IDDF2020-ABS-0161 Mixed type I and II gallbladder perforation in an asymptomatic elderly patient

Autor: Andree Kurniawan, Dewi Purnamasari, Jeremia Immanuel Siregar, Ignatius Bima Prasetya, Nata Pratama Hardjo Lugito
Rok vydání: 2020
Předmět:
Zdroj: Abstracts.
DOI: 10.1136/gutjnl-2020-iddf.157
Popis: Background Gallbladder perforation is a life-threatening event, a severe complication of acute cholecystitis. It is difficult to differentiate to uncomplicated acute cholecystitis. There are three types of gallbladder perforation; (I) acute free perforation into the peritoneal cavity; (II) subacute perforation with pericholecystic abscess; (III) chronic perforation with cholecystoenteric fistula. Type I and II mostly occurred in patients below 50-year-old, while type III in elderly patients with a long history of the biliary stone. We present a case of mixed type I and II gallbladder perforation in an asymptomatic patient. Methods A 63-years old female with no medical comorbidity was admitted due to watery stool, without nausea, vomiting, abdominal pain or fever. She had a 10-year history of mild epigastric discomfort. She was normotensive, slightly tachycardia and tachypneu with no fever. There was a mass in the right hypochondrium diametered 10 centimeters, tender on palpation, but no signs of general peritonitis. Alkaline phosphatase and gamma-glutamyl transferase levels were normal. The ultrasound found distended gallbladder with a thickened wall (figure 1A), gallstones diametered 0.6–1.2 centimeters within sludge (figure 1B) and an anechoic lesion with internal echo outside the liver (figure 1C). Results On laparotomy, there was dense adhesion between the margin of the right lobe of the liver with anterior peritoneum, and between the omentum with liver, gallbladder and transverse colon, and 500 milliliters of pus within adhesion.
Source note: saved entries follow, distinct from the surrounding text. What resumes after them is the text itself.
(** ** The session of a server ([inbound_session.rs]) *)

Inductive FinishReason : Type :=
| FinishReason_Error (e : io_Error)
| FinishReason_Closed.

(** A future that writes a message is the part of its bytes that the stream has not
    taken yet. *)
Inductive WriteMessageTask : Type :=
| Task_Waiting (write_stream : WriteHalf)
| Task_Running (unwritten : Bytes) (write_stream : WriteHalf)
| Task_Closing (write_stream : WriteHalf).

Record InboundSession : Type := mkInboundSession {
  pending_messages : list Bytes;
  current_task : WriteMessageTask
}.

Definition InboundSession_new (write_stream : WriteHalf) : InboundSession := mkInboundSession [] (Task_Waiting write_stream).

Definition add_message_to_queue (data : Bytes) (self : InboundSession) : InboundSession :=
  mkInboundSession (pending_messages self ++ [data]) (current_task self).

Definition is_waiting (self : InboundSession) : bool :=
  match current_task self, pending_messages self with Task_Waiting _, [] => true | _, _ => false end.

(** The operations of a session do not fail; they panic in a wrong state. *)
Abbreviation SessionM := (M InboundSession Empty_set).

Definition start_closing : SessionM unit :=
  let! self := get in
  match current_task self with
  | Task_Waiting write_stream => put (mkInboundSession (pending_messages self) (Task_Closing write_stream))
  | _ => panic
  end.

(** What polling a write gives: not yet, done, or an error of the stream; before it is
    pending or fails the stream may take some of the bytes. *)
Inductive io_outcome : Type :=
| io_pending (taken : nat)
| io_ok
| io_err (taken : nat) (e : io_Error).

(** The bytes of [write_message], the length and the message. *)
Definition message_on_wire (data : Bytes) : Bytes := written (write_message data (mkWriteHalf [] false)).

(** The stream takes the first bytes of what is to be written. *)
Definition take_bytes (taken : nat) (unwritten : Bytes) (write_stream : WriteHalf) : WriteMessageTask :=
  Task_Running (drop taken unwritten) (write_all (take taken unwritten) write_stream).

Definition handle_waiting : SessionM (Poll unit) :=
  let! self := get in
  match pending_messages self with
  | data :: rest =>
      match current_task self with
      | Task_Waiting write_stream => put (mkInboundSession rest (Task_Running (message_on_wire data) write_stream)) ;! ret (Ready tt)
      | _ => panic
      end
  | [] => ret Pending
  end.

Definition handle_running (outcome : io_outcome) : SessionM (Poll (option FinishReason)) :=
  let! self := get in
  match current_task self with
  | Task_Running unwritten write_stream =>
      match outcome with
      | io_pending taken => put (mkInboundSession (pending_messages self) (take_bytes taken unwritten write_stream)) ;! ret Pending
      | io_ok => put (mkInboundSession (pending_messages self) (Task_Waiting (write_all unwritten write_stream))) ;! ret (Ready None)
      | io_err taken e =>
          put (mkInboundSession (pending_messages self) (take_bytes taken unwritten write_stream)) ;! ret (Ready (Some (FinishReason_Error e)))
      end
  | _ => panic
  end.

Definition handle_closing (outcome : io_outcome) : SessionM (Poll FinishReason) :=
  let! self := get in
  match current_task self with
  | Task_Closing write_stream =>
      match outcome with
      | io_pending _ => ret Pending
      | io_ok => put (mkInboundSession (pending_messages self) (Task_Closing (close_stream write_stream))) ;! ret (Ready FinishReason_Closed)
      | io_err _ e => ret (Ready (FinishReason_Error e))
      end
  | _ => panic
  end.

(** The loop of [poll]. [outcomes] are the results of the writes it polls, in
    order; a poll beyond them is pending. *)
Fixpoint poll_loop (outcomes : list io_outcome) : SessionM (Poll FinishReason) :=
  let running :=
    match outcomes with
    | [] => ret Pending
    | outcome :: outcomes' =>
        let! r := handle_running outcome in
        match r with
        | Pending => ret Pending
        | Ready (Some finish_reason) => ret (Ready finish_reason)
        | Ready None => poll_loop outcomes'
        end
    end in
  let! self := get in
  match current_task self with
  | Task_Running _ _ => running
  | Task_Waiting _ =>
      let! r := handle_waiting in
      match r with Pending => ret Pending | Ready _ => running end
  | Task_Closing _ =>
      handle_closing (default (io_pending 0) (head outcomes))
  end.

Definition inbound_session_poll (outcomes : list io_outcome) : SessionM (Poll (io_Error + unit)) :=
  let! finish_reason := poll_loop outcomes in
  ret (match finish_reason with
       | Pending => Pending
       | Ready (FinishReason_Error e) => Ready (inl e)
       | Ready FinishReason_Closed => Ready (inr tt)
       end).

End Messages.

(** * Network: the query protocol

    [crates/papyrus_network/src/sqmr/handler.rs] and [behaviour.rs]: single
    query, multiple responses. A [Handler] runs the sessions of one connection,
    the [Behaviour] numbers the sessions, waits for the peer of each query and
    passes events between the handlers and the network manager. Wakers are left
    out: a poll may come at any time. *)

(** ** The handler of a connection *)

Inductive RequestFromBehaviourEvent : Type :=
| CreateOutboundSession (query : Bytes) (outbound_session_id : OutboundSessionId) (protocol_name : StreamProtocol)
| SendResponse (response : Bytes) (inbound_session_id : InboundSessionId)
| CloseInboundSession (inbound_session_id : InboundSessionId)
| DropSession (session_id : SessionId).

(** The error of a session in the handler. *)
Inductive HandlerSessionError : Type :=
| HandlerSessionError_Timeout (session_timeout : Z)
| HandlerSessionError_IOError (e : io_Error)
| HandlerSessionError_RemoteDoesntSupportProtocol.

Inductive RequestToBehaviourEvent : Type :=
| HandlerGenerateEvent (event : GenericEvent HandlerSessionError)
| NotifySessionDropped (session_id : SessionId).

(** [ConnectionHandlerEvent] at the types of the handler. *)
Inductive HandlerEvent : Type :=
| OutboundSubstreamRequest (protocol : OutboundProtocol) (info : OutboundSessionId) (timeout : Z)
| NotifyBehaviour (event : RequestToBehaviourEvent).

(** The stream of the responses of an outbound session. *)
Inductive ResponseStream : Type :=
| Responses_Reading (read_stream : ReadHalf)
| Responses_Ended.

(** The last field has no counterpart in the source: it keeps the sessions that
    [poll] removed, with the streams they wrote to. *)
Record Handler : Type := mkHandler {
  Handler_config : SqmrConfig;
  Handler_peer_id : PeerId;
  id_to_inbound_session : gmap InboundSessionId InboundSession;
  id_to_outbound_session : gmap OutboundSessionId ResponseStream;
  Handler_pending_events : list HandlerEvent;
  inbound_sessions_marked_to_end : gset InboundSessionId;
  dropped_outbound_sessions_non_negotiated : gset OutboundSessionId;
  Handler_supported_inbound_protocols : gset StreamProtocol;
  ended_inbound_sessions : list (InboundSessionId * InboundSession)
}.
The gallbladder was distended with a perforation near fundus, and 8 gallstones were retrieved. Cholecystectomy was then performed. The patient was discharged on the 8th day post-surgery. The patient did not have symptoms and signs suggestive of gallbladder disease or perforation. Location of perforation was at the fundus (type I), but it was sealed by omentum and transverse colon. The sealing contained the bile leak within the extra peritoneal gallbladder fossa thus resulting pericholecystic abscess (type II). Ultrasound and CT scan findings in the setting of gallbladder perforation are pericholecystic fluid collections, gallbladder wall thickening and cholelithiasis. Conclusions High clinical suspicion of gallbladder perforation based on history, physical examination and ultrasound are sufficient to perform a surgical intervention.